**Instructions for the task**
Copy each line from the listing below where the word "StructError" shows up.

**Available data**
============

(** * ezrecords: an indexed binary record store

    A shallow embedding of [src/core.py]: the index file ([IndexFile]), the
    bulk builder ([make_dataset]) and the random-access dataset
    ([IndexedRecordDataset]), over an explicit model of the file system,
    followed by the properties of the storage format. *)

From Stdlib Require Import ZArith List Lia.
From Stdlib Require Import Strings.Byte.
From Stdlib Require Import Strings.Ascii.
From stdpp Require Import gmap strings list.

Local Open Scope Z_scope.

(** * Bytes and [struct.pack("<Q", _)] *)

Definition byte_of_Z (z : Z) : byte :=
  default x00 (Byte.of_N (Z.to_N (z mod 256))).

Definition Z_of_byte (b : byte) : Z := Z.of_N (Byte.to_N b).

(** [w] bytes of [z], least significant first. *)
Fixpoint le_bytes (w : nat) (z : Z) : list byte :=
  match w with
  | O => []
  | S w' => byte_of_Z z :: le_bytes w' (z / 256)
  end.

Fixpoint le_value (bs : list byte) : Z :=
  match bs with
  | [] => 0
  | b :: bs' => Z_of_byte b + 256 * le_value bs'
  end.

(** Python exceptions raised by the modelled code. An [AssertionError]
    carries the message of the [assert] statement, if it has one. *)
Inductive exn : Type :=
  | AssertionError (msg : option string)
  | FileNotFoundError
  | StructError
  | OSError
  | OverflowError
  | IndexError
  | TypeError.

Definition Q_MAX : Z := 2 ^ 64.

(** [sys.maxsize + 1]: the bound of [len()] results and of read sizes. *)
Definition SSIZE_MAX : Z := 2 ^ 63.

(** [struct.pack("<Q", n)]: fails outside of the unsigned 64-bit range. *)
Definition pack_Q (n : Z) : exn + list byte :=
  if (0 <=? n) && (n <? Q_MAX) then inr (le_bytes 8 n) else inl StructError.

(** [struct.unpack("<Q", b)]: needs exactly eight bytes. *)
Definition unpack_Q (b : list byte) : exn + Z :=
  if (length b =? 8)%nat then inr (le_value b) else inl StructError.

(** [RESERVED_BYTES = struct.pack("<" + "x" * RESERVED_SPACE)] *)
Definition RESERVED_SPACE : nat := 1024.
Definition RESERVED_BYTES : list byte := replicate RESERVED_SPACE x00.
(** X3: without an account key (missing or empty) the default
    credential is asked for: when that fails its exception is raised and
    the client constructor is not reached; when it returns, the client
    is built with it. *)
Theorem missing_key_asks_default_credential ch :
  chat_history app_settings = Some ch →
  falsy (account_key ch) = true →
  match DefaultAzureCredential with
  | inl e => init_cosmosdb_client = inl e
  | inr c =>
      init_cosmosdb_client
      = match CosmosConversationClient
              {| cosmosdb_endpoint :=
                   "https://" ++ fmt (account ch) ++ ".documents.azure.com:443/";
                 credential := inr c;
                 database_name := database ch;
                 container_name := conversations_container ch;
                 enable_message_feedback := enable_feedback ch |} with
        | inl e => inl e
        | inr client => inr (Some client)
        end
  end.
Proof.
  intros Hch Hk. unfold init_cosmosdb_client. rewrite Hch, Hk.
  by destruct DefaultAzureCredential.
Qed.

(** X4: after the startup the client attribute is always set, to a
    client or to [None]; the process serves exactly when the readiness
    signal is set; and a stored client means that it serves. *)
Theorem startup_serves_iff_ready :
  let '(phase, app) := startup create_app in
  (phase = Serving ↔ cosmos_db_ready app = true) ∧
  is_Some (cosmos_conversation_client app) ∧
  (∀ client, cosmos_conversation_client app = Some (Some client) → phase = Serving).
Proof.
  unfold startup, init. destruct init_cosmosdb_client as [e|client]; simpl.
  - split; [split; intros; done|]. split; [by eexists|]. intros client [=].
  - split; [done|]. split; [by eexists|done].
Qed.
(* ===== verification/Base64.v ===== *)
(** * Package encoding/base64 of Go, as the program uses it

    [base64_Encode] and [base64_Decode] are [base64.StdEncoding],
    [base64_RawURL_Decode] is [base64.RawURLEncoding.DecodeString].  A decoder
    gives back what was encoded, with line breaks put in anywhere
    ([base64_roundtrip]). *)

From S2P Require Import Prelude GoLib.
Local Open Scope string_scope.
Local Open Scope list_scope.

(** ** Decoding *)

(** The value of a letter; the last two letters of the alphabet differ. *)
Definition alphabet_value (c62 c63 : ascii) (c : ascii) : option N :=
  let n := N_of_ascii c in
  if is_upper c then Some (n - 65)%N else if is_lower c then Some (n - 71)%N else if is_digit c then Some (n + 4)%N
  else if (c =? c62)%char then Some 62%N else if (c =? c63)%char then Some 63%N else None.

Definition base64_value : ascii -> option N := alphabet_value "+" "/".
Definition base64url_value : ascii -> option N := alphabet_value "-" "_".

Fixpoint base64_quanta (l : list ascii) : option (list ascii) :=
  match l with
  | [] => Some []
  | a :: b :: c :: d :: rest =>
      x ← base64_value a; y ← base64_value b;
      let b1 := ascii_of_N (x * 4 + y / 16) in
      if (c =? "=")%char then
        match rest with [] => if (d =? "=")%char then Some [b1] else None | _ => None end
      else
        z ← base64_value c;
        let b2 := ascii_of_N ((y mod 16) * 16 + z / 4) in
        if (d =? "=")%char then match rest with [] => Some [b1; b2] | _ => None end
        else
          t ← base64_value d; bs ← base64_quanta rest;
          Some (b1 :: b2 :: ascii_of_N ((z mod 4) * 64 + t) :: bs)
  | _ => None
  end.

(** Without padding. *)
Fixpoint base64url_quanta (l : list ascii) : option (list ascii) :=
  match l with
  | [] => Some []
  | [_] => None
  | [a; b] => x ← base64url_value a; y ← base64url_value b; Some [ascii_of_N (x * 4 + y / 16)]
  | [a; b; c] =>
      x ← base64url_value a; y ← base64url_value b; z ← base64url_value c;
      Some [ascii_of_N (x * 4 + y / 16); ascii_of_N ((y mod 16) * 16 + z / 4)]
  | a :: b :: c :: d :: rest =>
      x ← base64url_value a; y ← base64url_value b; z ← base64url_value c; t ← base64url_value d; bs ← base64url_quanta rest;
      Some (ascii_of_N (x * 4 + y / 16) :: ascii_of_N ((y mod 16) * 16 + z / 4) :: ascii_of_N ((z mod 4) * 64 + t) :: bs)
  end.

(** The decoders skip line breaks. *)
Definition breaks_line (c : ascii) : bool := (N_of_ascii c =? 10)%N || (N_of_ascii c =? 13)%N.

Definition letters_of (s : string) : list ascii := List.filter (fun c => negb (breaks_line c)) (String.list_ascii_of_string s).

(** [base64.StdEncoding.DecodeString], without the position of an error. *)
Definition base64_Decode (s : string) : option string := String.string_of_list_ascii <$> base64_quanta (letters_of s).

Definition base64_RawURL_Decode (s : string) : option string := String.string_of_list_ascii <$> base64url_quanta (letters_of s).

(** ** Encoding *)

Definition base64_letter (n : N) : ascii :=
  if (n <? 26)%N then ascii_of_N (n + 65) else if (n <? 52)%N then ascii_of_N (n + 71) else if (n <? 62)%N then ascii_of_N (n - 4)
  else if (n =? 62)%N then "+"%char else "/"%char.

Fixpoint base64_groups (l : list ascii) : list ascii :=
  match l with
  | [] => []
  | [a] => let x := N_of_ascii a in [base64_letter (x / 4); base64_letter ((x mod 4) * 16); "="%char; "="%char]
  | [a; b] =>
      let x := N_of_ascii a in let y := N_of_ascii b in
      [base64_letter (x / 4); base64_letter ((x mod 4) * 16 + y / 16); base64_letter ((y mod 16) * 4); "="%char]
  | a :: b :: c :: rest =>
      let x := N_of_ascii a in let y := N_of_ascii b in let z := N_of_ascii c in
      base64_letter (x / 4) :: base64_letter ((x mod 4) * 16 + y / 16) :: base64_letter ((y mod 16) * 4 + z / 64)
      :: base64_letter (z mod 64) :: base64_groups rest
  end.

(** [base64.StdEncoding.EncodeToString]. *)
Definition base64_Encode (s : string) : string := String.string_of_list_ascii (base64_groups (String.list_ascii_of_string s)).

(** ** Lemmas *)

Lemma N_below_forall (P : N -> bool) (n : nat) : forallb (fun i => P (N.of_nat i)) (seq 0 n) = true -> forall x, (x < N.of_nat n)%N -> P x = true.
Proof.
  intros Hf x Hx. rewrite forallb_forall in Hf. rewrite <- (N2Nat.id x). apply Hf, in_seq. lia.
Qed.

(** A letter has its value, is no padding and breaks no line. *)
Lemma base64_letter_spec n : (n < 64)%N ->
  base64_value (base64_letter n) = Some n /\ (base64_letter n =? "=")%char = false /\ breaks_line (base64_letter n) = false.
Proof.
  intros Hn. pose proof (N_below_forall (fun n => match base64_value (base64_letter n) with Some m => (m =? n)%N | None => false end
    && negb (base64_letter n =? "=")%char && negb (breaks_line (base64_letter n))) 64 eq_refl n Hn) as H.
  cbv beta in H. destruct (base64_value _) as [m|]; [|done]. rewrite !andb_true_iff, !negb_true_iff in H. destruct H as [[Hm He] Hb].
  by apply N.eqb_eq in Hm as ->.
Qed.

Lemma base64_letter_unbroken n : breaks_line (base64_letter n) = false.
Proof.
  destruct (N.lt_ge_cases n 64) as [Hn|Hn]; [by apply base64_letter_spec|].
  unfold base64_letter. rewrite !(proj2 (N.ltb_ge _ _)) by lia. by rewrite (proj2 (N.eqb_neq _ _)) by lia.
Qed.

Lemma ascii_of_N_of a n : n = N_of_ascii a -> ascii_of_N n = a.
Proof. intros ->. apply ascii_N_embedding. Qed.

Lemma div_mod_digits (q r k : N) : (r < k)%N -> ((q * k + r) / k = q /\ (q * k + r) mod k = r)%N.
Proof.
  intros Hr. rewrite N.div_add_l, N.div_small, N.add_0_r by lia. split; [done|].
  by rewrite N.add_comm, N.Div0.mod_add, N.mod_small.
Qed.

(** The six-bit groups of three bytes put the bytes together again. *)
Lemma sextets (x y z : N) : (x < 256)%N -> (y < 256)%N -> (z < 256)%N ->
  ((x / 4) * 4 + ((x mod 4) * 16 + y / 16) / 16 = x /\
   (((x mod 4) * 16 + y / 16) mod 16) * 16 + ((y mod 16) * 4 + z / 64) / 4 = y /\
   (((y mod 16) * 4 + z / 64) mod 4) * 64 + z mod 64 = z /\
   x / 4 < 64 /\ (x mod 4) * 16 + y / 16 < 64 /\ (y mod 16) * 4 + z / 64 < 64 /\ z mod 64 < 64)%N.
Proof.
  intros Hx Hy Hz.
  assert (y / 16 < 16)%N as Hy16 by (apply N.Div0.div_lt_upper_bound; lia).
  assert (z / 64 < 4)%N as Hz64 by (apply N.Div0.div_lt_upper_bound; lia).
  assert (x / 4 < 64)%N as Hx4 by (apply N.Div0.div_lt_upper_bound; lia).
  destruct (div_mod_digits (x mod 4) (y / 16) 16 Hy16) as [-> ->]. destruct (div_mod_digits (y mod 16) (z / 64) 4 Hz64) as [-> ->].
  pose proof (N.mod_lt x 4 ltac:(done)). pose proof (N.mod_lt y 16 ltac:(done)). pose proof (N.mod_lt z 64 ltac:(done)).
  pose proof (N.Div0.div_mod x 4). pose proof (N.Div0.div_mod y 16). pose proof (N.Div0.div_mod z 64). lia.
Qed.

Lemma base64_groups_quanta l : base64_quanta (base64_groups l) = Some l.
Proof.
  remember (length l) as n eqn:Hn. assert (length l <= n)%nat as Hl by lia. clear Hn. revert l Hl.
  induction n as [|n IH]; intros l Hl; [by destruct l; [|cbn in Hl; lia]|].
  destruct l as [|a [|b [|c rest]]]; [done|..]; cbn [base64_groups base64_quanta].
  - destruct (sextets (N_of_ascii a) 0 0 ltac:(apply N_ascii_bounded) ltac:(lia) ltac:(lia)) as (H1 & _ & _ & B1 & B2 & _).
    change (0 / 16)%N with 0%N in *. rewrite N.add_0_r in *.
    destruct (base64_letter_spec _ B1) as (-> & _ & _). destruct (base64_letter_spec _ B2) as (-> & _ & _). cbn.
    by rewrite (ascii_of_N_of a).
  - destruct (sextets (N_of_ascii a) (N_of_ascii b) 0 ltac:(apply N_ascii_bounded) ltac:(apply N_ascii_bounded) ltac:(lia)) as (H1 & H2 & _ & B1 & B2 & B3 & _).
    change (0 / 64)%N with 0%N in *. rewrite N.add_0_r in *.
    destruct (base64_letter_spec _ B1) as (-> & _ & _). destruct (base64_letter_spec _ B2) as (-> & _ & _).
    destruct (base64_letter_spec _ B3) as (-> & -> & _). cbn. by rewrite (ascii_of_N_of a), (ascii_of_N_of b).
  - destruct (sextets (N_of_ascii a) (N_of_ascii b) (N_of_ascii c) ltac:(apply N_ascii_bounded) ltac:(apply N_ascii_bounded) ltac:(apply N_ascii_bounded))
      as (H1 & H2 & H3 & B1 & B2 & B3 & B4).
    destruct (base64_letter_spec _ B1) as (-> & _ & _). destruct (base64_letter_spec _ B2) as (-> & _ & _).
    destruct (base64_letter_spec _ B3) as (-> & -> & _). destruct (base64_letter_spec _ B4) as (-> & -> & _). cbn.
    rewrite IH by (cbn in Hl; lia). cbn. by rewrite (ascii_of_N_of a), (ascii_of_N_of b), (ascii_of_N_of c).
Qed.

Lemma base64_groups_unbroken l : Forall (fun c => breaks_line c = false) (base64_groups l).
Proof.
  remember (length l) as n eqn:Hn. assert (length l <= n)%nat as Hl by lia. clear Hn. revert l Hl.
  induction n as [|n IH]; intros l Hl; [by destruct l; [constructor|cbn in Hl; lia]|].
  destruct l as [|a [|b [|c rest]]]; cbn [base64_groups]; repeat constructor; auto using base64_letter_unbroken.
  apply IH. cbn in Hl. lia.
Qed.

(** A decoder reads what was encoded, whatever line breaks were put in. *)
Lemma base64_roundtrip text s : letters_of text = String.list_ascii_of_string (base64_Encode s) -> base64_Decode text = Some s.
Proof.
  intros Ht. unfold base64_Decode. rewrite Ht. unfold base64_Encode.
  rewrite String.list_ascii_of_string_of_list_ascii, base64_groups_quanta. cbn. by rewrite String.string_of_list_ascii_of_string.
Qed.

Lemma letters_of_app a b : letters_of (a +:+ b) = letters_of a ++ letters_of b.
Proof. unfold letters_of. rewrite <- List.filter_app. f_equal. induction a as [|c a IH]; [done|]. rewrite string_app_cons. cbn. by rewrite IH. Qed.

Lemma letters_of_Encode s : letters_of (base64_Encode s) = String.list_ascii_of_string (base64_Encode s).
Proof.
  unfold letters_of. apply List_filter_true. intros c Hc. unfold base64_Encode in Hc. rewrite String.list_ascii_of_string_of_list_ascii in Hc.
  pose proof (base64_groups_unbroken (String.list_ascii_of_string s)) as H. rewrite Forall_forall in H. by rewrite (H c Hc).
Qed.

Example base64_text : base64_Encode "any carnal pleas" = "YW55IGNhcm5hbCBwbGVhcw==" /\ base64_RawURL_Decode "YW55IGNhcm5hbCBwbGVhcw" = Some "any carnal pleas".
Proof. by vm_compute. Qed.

============

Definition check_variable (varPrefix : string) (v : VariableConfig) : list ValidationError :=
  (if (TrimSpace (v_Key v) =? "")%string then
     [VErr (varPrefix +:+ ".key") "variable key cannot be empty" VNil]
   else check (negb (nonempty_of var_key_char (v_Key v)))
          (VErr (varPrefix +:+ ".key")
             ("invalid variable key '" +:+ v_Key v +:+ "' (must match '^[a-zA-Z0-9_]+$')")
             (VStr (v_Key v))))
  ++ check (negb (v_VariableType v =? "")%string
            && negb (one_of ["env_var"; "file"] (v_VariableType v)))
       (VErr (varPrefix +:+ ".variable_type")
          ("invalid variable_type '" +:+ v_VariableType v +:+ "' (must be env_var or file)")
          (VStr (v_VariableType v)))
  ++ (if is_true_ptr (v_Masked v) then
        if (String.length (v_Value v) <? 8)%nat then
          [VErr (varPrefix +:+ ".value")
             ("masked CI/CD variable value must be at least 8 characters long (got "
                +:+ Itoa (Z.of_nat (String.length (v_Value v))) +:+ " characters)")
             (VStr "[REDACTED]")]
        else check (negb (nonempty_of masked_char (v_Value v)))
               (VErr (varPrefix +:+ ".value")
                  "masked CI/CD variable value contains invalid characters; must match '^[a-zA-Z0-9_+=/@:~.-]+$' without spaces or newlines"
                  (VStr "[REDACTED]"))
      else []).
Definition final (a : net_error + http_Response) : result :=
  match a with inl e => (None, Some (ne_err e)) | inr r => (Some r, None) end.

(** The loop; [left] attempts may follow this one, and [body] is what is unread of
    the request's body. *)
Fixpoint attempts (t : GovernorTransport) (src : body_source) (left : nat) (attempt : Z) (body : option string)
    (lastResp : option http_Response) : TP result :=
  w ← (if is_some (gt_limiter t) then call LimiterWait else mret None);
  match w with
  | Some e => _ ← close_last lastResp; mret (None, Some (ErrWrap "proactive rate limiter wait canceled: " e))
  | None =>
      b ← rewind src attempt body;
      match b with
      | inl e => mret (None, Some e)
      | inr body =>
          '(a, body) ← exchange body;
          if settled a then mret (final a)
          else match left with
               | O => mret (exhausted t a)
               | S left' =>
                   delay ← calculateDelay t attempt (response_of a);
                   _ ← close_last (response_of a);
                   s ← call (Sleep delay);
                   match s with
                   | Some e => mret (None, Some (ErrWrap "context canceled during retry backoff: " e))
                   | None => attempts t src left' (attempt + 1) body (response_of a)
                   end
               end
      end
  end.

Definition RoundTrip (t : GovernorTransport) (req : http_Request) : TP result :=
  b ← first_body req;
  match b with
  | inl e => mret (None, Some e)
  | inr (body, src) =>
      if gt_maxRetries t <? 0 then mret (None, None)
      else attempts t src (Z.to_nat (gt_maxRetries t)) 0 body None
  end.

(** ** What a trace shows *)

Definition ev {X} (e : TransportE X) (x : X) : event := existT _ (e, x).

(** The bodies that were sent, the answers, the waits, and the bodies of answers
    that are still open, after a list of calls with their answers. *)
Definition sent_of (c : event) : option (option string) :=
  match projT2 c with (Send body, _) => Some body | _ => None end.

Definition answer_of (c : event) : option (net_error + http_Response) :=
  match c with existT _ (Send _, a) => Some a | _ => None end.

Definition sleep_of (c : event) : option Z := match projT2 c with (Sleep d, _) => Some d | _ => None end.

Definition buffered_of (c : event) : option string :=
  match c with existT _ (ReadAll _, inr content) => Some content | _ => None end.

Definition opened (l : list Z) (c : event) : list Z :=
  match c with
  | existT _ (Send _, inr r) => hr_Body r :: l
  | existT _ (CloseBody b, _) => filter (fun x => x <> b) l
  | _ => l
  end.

============

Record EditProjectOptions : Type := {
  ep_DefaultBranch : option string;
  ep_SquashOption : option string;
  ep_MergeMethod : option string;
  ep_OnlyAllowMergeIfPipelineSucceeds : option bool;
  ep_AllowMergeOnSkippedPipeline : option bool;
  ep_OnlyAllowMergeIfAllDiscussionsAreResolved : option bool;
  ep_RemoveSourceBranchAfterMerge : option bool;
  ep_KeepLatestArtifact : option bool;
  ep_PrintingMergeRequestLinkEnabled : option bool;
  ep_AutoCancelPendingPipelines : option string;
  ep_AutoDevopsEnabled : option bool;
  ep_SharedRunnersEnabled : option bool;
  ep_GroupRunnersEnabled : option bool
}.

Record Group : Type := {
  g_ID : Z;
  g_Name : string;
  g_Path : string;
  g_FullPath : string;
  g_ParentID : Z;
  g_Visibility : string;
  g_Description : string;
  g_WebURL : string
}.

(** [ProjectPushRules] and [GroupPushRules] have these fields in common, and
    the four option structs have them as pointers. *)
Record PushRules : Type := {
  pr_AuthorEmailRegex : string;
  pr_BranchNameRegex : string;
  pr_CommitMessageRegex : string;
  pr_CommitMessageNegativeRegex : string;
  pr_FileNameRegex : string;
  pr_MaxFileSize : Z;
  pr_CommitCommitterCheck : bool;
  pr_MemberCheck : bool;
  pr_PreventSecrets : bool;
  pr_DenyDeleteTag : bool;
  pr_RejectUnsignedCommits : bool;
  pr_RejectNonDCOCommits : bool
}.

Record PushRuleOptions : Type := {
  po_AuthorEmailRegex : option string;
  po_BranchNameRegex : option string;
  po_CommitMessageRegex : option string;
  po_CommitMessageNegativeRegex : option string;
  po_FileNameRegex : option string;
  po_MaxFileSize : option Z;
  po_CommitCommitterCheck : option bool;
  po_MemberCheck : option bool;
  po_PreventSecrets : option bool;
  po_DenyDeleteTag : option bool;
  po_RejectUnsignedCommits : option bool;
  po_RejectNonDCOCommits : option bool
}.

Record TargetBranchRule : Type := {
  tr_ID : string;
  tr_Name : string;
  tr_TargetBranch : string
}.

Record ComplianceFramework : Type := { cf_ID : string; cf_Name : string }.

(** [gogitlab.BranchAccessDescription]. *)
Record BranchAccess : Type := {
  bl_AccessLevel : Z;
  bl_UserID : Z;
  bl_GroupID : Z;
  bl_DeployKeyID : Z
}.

============

**Task answer**
  | StructError
  if (0 <=? n) && (n <? Q_MAX) then inr (le_bytes 8 n) else inl StructError.
  if (length b =? 8)%nat then inr (le_value b) else inl StructError.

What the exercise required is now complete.